I modesti miglioramenti motori osservati non si sono tradotti in un cambiamento funzionale significativo né, purtroppo, in un aumento della sopravvivenza rispetto ai dati storici di pazienti non trattati nello stesso contesto. Anzi, tutti i pazienti di questo gruppo sono andati incontro a un esito fatale.
Questo non mette in discussione l’efficacia rivoluzionaria della terapia genica quando somministrata precocemente, come dimostrato dai grandi trial clinici e dall’esperienza in altri paesi. Sottolinea, però, in modo drammatico, l’importanza cruciale della diagnosi precoce e dell’intervento tempestivo. Ogni giorno, ogni settimana persa può fare un’enorme differenza per questi bambini.
Lo studio evidenzia anche le disparità nell’accesso alle cure. Le difficoltà nel sistema sanitario thailandese (mancanza di screening neonatale, accesso limitato ai test e alle terapie) hanno contribuito a creare questa coorte di pazienti trattati “tardi”. È un monito per tutti i sistemi sanitari: per sfruttare appieno il potenziale delle nuove terapie, è fondamentale investire nella diagnosi precoce e garantire un accesso equo e rapido ai trattamenti.
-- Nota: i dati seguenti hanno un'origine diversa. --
(* ===== verification/Archive.v ===== *)
(** * storage/archive.py: the member check of archives and the capped writer

    [_MemberCheck] runs over the members of an archive in order, while packing and while
    extracting.  [tarfile] itself, its [data] filter and the file system are not modelled. *)

From S2P Require Import Prelude Sha256 PyJson.
From Stdlib Require Import Ascii.

Local Open Scope string_scope.
Local Open Scope list_scope.
Local Open Scope Z_scope.

Definition _MAX_MEMBER_NAME_LEN : nat := 4096.

(** The type byte of a tar header, and the constants of [tarfile]. *)
Definition REGTYPE : ascii := "0".
Definition AREGTYPE : ascii := ascii_of_N 0.
Definition LNKTYPE : ascii := "1".
Definition SYMTYPE : ascii := "2".
Definition DIRTYPE : ascii := "5".
Definition _ALLOWED_TYPES : list ascii := [REGTYPE; AREGTYPE; DIRTYPE; SYMTYPE; LNKTYPE].

Record TarInfo :=
  { ti_name : string; ti_type : ascii; ti_linkname : string; ti_size : Z }.
Definition issym (m : TarInfo) : bool := Ascii.eqb (ti_type m) SYMTYPE.
Definition islnk (m : TarInfo) : bool := Ascii.eqb (ti_type m) LNKTYPE.

Definition slash : ascii := "/".
Definition backslash : ascii := ascii_of_N 92.

(** [path_name.replace("\\", "/").split("/")] *)
Definition _split (path_name : string) : list string :=
  split_on slash (str_map (fun a => if Ascii.eqb a backslash then slash else a) path_name).

(** [stack] is kept with its last component first. *)
Fixpoint resolve_parts (stack : list string) (parts : list string) : option (list string) :=
  match parts with
  | [] => Some (reverse stack)
  | part :: parts =>
      if String.eqb part "" || String.eqb part "." then resolve_parts stack parts
      else if String.eqb part ".." then
        match stack with
        | [] => None
        | _ :: stack => resolve_parts stack parts
        end
      else resolve_parts (part :: stack) parts
  end.
Definition _resolve_link_target (base : list string) (link : string) : option (list string) :=
  resolve_parts (reverse base) (_split link).

Definition no_op (part : string) : bool := String.eqb part "" || String.eqb part ".".
Definition _normalize_parent (parts : list string) : list string :=
  filter (fun part => negb (no_op part)) parts.

(** [name.startswith("/") or name.startswith("\\")] *)
Definition is_absolute (name : string) : bool :=
  match name with
  | String a _ => Ascii.eqb a slash || Ascii.eqb a backslash
  | EmptyString => false
  end.

Record _MemberCheck :=
  { mc_max_expanded_bytes : Z; mc_max_members : Z; mc_count : Z; mc_total_size : Z }.
Definition new_check (max_expanded_bytes max_members : Z) : _MemberCheck :=
  {| mc_max_expanded_bytes := max_expanded_bytes; mc_max_members := max_members;
     mc_count := 0; mc_total_size := 0 |}.

(** The directory a link of the member resolves against: the archive root for a hard link, the
    member's own directory for a symbolic link. *)
Definition link_base (m : TarInfo) : list string :=
  if islnk m then [] else _normalize_parent (removelast (_split (ti_name m))).

Definition check_name (name : string) : result exn unit :=
  if (_MAX_MEMBER_NAME_LEN <? str_len name)%nat then Err TarError
  else if is_absolute name then Err TarError
  else if bool_decide (".." ∈ _split name) then Err TarError
  else Ok tt.
Definition check_link (m : TarInfo) : result exn unit :=
  if negb (issym m || islnk m) then Ok tt
  else if (_MAX_MEMBER_NAME_LEN <? str_len (ti_linkname m))%nat then Err TarError
  else if is_absolute (ti_linkname m) then Err TarError
  else match _resolve_link_target (link_base m) (ti_linkname m) with
       | None => Err TarError
       | Some _ => Ok tt
       end.

(** [__call__]: the check's next state and the outcome; a raise keeps what was counted. *)
Definition check_member (c : _MemberCheck) (m : TarInfo) : _MemberCheck * result exn TarInfo :=
  let c := {| mc_max_expanded_bytes := mc_max_expanded_bytes c; mc_max_members := mc_max_members c;
              mc_count := mc_count c + 1; mc_total_size := mc_total_size c |} in
  if mc_max_members c <? mc_count c then (c, Err ArchiveTooLarge)
  else match check_name (ti_name m) ≫= fun _ =>
             require (bool_decide (ti_type m ∈ _ALLOWED_TYPES)) TarError ≫= fun _ =>
             check_link m with
  | Err e => (c, Err e)
  | Ok _ =>
      let c := {| mc_max_expanded_bytes := mc_max_expanded_bytes c;
                  mc_max_members := mc_max_members c; mc_count := mc_count c;
                  mc_total_size := mc_total_size c + ti_size m |} in
      if mc_max_expanded_bytes c <? mc_total_size c then (c, Err ArchiveTooLarge) else (c, Ok m)
  end.

(** The members of one archive, checked in order; the first refusal ends the pass. *)
Fixpoint check_members (c : _MemberCheck) (ms : list TarInfo) : result exn (list TarInfo) :=
  match ms with
  | [] => Ok []
  | m :: ms =>
      match check_member c m with
      | (c, Ok m) => cons m <$> check_members c ms
      | (_, Err e) => Err e
      end
  end.

(** [_CappedWriter]: what was written and the budget.  [cw_written] counts a refused chunk. *)
Record _CappedWriter := { cw_file : string; cw_max_bytes : Z; cw_written : Z }.
Definition new_writer (max_bytes : Z) : _CappedWriter :=
  {| cw_file := ""; cw_max_bytes := max_bytes; cw_written := 0 |}.
Definition cw_write (w : _CappedWriter) (data : string) : _CappedWriter * result exn Z :=
  let written := cw_written w + Z.of_nat (String.length data) in
  if cw_max_bytes w <? written
  then ({| cw_file := cw_file w; cw_max_bytes := cw_max_bytes w; cw_written := written |},
        Err ArchiveTooLarge)
  else ({| cw_file := cw_file w +:+ data; cw_max_bytes := cw_max_bytes w; cw_written := written |},
        Ok (Z.of_nat (String.length data))).
(** ** The invocation record *)

Record Invocation := mkInv {
  iv_request : StartRequest;                        (* request *)
  iv_public : PublicConfig;                         (* public, captured at admission *)
  iv_catalog : option (list (string * json));       (* catalog *)
  iv_run_id : string;                               (* run_id *)
  iv_started : future;                              (* started *)
  iv_received_at : Z;                               (* received_at *)
  iv_terminal : bool;                               (* terminal *)
  iv_state : RunState;                              (* state *)
  iv_error : option string;                         (* error *)
  iv_result : json;                                 (* result *)
  iv_terminal_at : option Z;                        (* terminal_at *)
  iv_owner : owner_pc;                              (* owner_task *)
  iv_owner_cancel : bool;                           (* owner_task.cancel() was called *)
  iv_watch : watch_pc;                              (* deadline_task *)
  iv_settle : settle_pc;                            (* settle_task *)
  iv_cleanup : cleanup_pc;                          (* cancel_task *)
  iv_reservation : option string;                   (* reservation: the session whose lock is held *)
  iv_receipt : option EngineReceipt;                (* receipt *)
  iv_possible_send : bool;                          (* possible_send *)
  iv_budget : option HaltBudget;                    (* cleanup_budget *)
  iv_engine_cancel : engine_task;                   (* engine_cancel_task *)
  iv_owner_stop : stop_pc;                          (* owner_stop_task *)
  iv_log : list engine_obs                         (* calls to the engine for it and their ends, newest first *)
}.
(* ===== verification/ExecutionSteps.v ===== *)
(** * execution/service.py: how invocations evolve, and the invariant of the service

    [evolves] is what no segment may break: a request and its receipt are fixed, a reservation
    can only be given up, an ended record is final, the log only grows. *)

From stdpp Require Import fin_sets gmap.
From S2P Require Import Prelude Sha256 PyJson Config Public StateRefs Effects Storage Wire Tokens Sessions Execution ExecutionInv.
Local Open Scope Z_scope.

(** What a caller of [status] or of the [started] future sees at the end. *)
Definition outcome_of (i : Invocation) :=
  (iv_state i, iv_error i, iv_result i, iv_terminal_at i, iv_started i).
(** What the admission fixed. *)
Definition identity_of (i : Invocation) :=
  (iv_request i, iv_public i, iv_catalog i, iv_run_id i, iv_received_at i).

Record evolves (i j : Invocation) : Prop := mkEvolves {
  ev_identity : identity_of j = identity_of i;
  ev_terminal : iv_terminal i = true -> iv_terminal j = true;
  ev_started : fut_done (iv_started i) = true -> iv_started j = iv_started i;
  ev_final : at_end i = true -> outcome_of j = outcome_of i;
  ev_log : exists l, iv_log j = l ++ iv_log i
}.
Definition gives_up (i j : Invocation) : Prop :=
  iv_reservation j = iv_reservation i \/ iv_reservation j = None.

#[global] Instance evolves_refl : Reflexive evolves.
Proof. intros i. constructor; auto. by exists []. Qed.
#[global] Instance evolves_trans : Transitive evolves.
Proof.
  intros i j k [H1 H2 H3 H4 [l Hl]] [K1 K2 K3 K4 [m Hm]]. constructor.
  - congruence.
  - auto.
  - intros H. rewrite K3; [auto|]. by rewrite H3.
  - intros H. pose proof (H4 H) as E. rewrite <- E. apply K4. unfold outcome_of, at_end in *.
    injection E as _ _ _ Ht _. by rewrite Ht.
  - exists (m ++ l). by rewrite Hm, Hl, app_assoc.
Qed.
Conclusioni: Cautela e Speranza
In conclusione, i risultati di questo studio thailandese sono un importante campanello d’allarme. Ci dicono che dobbiamo essere molto cauti nell’offrire la terapia genica con OA a pazienti con SMA di Tipo 1 già in fase avanzata e dipendenti da supporti vitali. Il rapporto rischio/beneficio in questa specifica popolazione sembra essere sfavorevole, o quantomeno molto incerto, e richiede un’attenta valutazione caso per caso e un dialogo aperto con le famiglie.
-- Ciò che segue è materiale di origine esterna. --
(** The registry is bounded: a start never lets it outgrow [MAX_RETAINED_RUNS] (or the size
    it had, when a restore brought it past the cap).  Every record it drops to make room ended,
    released its session, certainly, more than an idempotency window ago; and when no record
    qualifies the start is refused with the registry full. *)
Theorem start_capacity r run_id s :
  reachable s ->
  (length (invocations (fst (start r run_id s))) <= Nat.max MAX_RETAINED_RUNS (length (invocations s)))%nat
  /\ (forall k o, In (k, o) (invocations s) -> ~ In (k, o) (invocations (fst (start r run_id s))) ->
       exists i t, objs s !! o = Some i /\ iv_terminal_at i = Some t
         /\ idempotency_window s <= mono s - t /\ iv_reservation i = None
         /\ iv_state i <> Unknown /\ uncertain i = false)
  /\ (snd (start r run_id s) = Err CapacityExceeded ->
       (MAX_RETAINED_RUNS <= length (invocations s))%nat /\ evictable_keys s = []).
Proof.
  intros I%reachable_Inv. split_and!.
  - destruct (start_cases r run_id s) as [->|(p & s1 & _ & _ & _ & _ & Hr & ->)]; [lia|].
    cbn [fst]. unfold add_invocation. cbn. rewrite length_app. cbn. unfold _reserve_capacity in Hr.
    destruct (Nat.ltb_spec (length (invocations s)) MAX_RETAINED_RUNS); [injection Hr as <-; lia|].
    destruct (evictable_keys s) as [|k ks] eqn:Hev; [done|]. injection Hr as <-. cbn [invocations put_invocations].
    destruct (evictable_keys_In s k) as (o & Hin & _); [rewrite Hev; by left|].
    match goal with |- (length (filter (fun ko => in_strs ko.1 ?g = false) _) + 1 <= _)%nat =>
      pose proof (filter_drops (fun ko : string * nat => in_strs (fst ko) g) (invocations s) (k, o) Hin) as Hd end.
    rewrite Nat.add_1_r in Hd. specialize (Hd ltac:(cbn; by rewrite String.eqb_refl)).
    rewrite !Nat.add_1_r. lia.
  - intros k o Hin Hout.
    destruct (start_cases r run_id s) as [E|(p & s1 & _ & _ & _ & _ & Hr & E)]; rewrite E in Hout; [done|].
    apply reserve_spec in Hr as (gone & Hg & ->). cbn in Hout. rewrite in_app_iff in Hout.
    destruct (in_strs k gone) eqn:Ek.
    2: { exfalso. apply Hout. left. apply list_elem_of_In, list_elem_of_filter. split; [done|]. by apply list_elem_of_In. }
    apply in_strs_iff, Hg in Ek. pose proof (evictable_key_in s k o (in_keys s I) Hin Ek) as Hev.
    unfold evictable in Hev. destruct (objs s !! o) as [i|] eqn:Hi; [|done].
    apply andb_true_iff in Hev as [Hev Hstop]. apply andb_true_iff in Hev as [Hev Heng].
    apply andb_true_iff in Hev as [Hev Hst]. apply andb_true_iff in Hev as [Hev Hcl].
    apply andb_true_iff in Hev as [Hev Hres]. apply andb_true_iff in Hev as [_ Ht].
    destruct (iv_terminal_at i) as [t|] eqn:Hta; [|done]. apply negb_true_iff in Hst.
    exists i, t. split_and!; [done|done|lia|by apply bool_decide_eq_true in Hres| |].
    + by apply bool_decide_eq_false in Hst.
    + unfold uncertain. rewrite Hst. cbn. by destruct (iv_cleanup i), (iv_engine_cancel i), (iv_owner_stop i).
  - unfold Execution.start. destruct (frozen s); [done|].
    destruct (match own_workspace_ref with Some _ => _ | None => _ end); [done|].
    destruct (closed s); [done|]. destruct (find_invocation _ s) as [[]|]; [by destruct (decide _)|].
    destruct (public s); [|done]. destruct (negb _); [done|]. unfold _reserve_capacity.
    destruct (Nat.ltb_spec (length (invocations s)) MAX_RETAINED_RUNS); [done|].
    by destruct (evictable_keys s).
Qed.

(** ** Cleanups *)

Lemma verdict_done now u reason st i :
  iv_cleanup (cleanup_verdict elapsed_ms now u reason st i) = ClDone
  /\ iv_terminal_at (cleanup_verdict elapsed_ms now u reason st i) = Some now
  /\ iv_terminal (cleanup_verdict elapsed_ms now u reason st i) = iv_terminal i
  /\ iv_owner_stop (cleanup_verdict elapsed_ms now u reason st i) = iv_owner_stop i
  /\ (halted (iv_engine_cancel i) && stopped (iv_owner_stop i) = true ->
        iv_reservation (cleanup_verdict elapsed_ms now u reason st i) = None
        /\ iv_state (cleanup_verdict elapsed_ms now u reason st i) = st)
  /\ (halted (iv_engine_cancel i) && stopped (iv_owner_stop i) = false ->
        iv_reservation (cleanup_verdict elapsed_ms now u reason st i) = iv_reservation i
        /\ iv_state (cleanup_verdict elapsed_ms now u reason st i) = Unknown).
Proof.
  unfold cleanup_verdict, uncertain_end, engine_result, stop_result.
  destruct (iv_engine_cancel i) as [| |[|]], (iv_owner_stop i) as [| | | |[|]] eqn:Hs;
    try (set (err := _ +:+ _); clearbody err); try (set (err := str_or _ _); clearbody err);
    match goal with |- context [_retain_reporting elapsed_ms u ?k] =>
      destruct (retain_result elapsed_ms u k) as [res E]; rewrite E end;
    by destruct i; cbn in *; subst.
Qed.
(* ===== verification/OpencodeFacts.v ===== *)
(** * engine/opencode.py: busy intervals and settlement, lemmas

    The intervals stay bracketed, the events of an open interval never touch a closed one, the
    [used] marks never influence what events do, and a settlement takes the one unused closed
    interval that holds the delivery. *)

From stdpp Require Import fin_sets gmap.
From Stdlib Require Import Ascii.
From S2P Require Import Prelude Sha256 PyJson Config Public StateRefs Effects Storage Wire Tokens Sessions Execution Opencode.
Local Open Scope string_scope.
Local Open Scope list_scope.
Local Open Scope Z_scope.

(** ** Erasing the [used] marks *)

Definition unuse (b : interval) : interval :=
  mkInterval (b_start b) (b_end b) (b_outcome b) (b_error b) false (b_assistant_id b) (b_texts b)
    (b_step_starts b) (b_compaction_starts b) (b_compactions b) (b_delivered b) (b_usage b) (b_result b).
Definition blind (f : interval -> interval) : Prop := forall b, unuse (f b) = f (unuse b).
La vera speranza, per la SMA di Tipo 1, risiede nello screening neonatale universale e nel trattamento il più precoce possibile, idealmente prima ancora dell’insorgenza dei sintomi. Solo così potremo forse cambiare davvero la storia naturale di questa malattia devastante. Per i pazienti con forme meno gravi come la Tipo 2, anche un trattamento successivo sembra offrire benefici significativi.
La ricerca continua, e ogni studio, anche quelli con risultati difficili come questo, ci aiuta a capire meglio come usare al meglio queste potenti armi terapeutiche.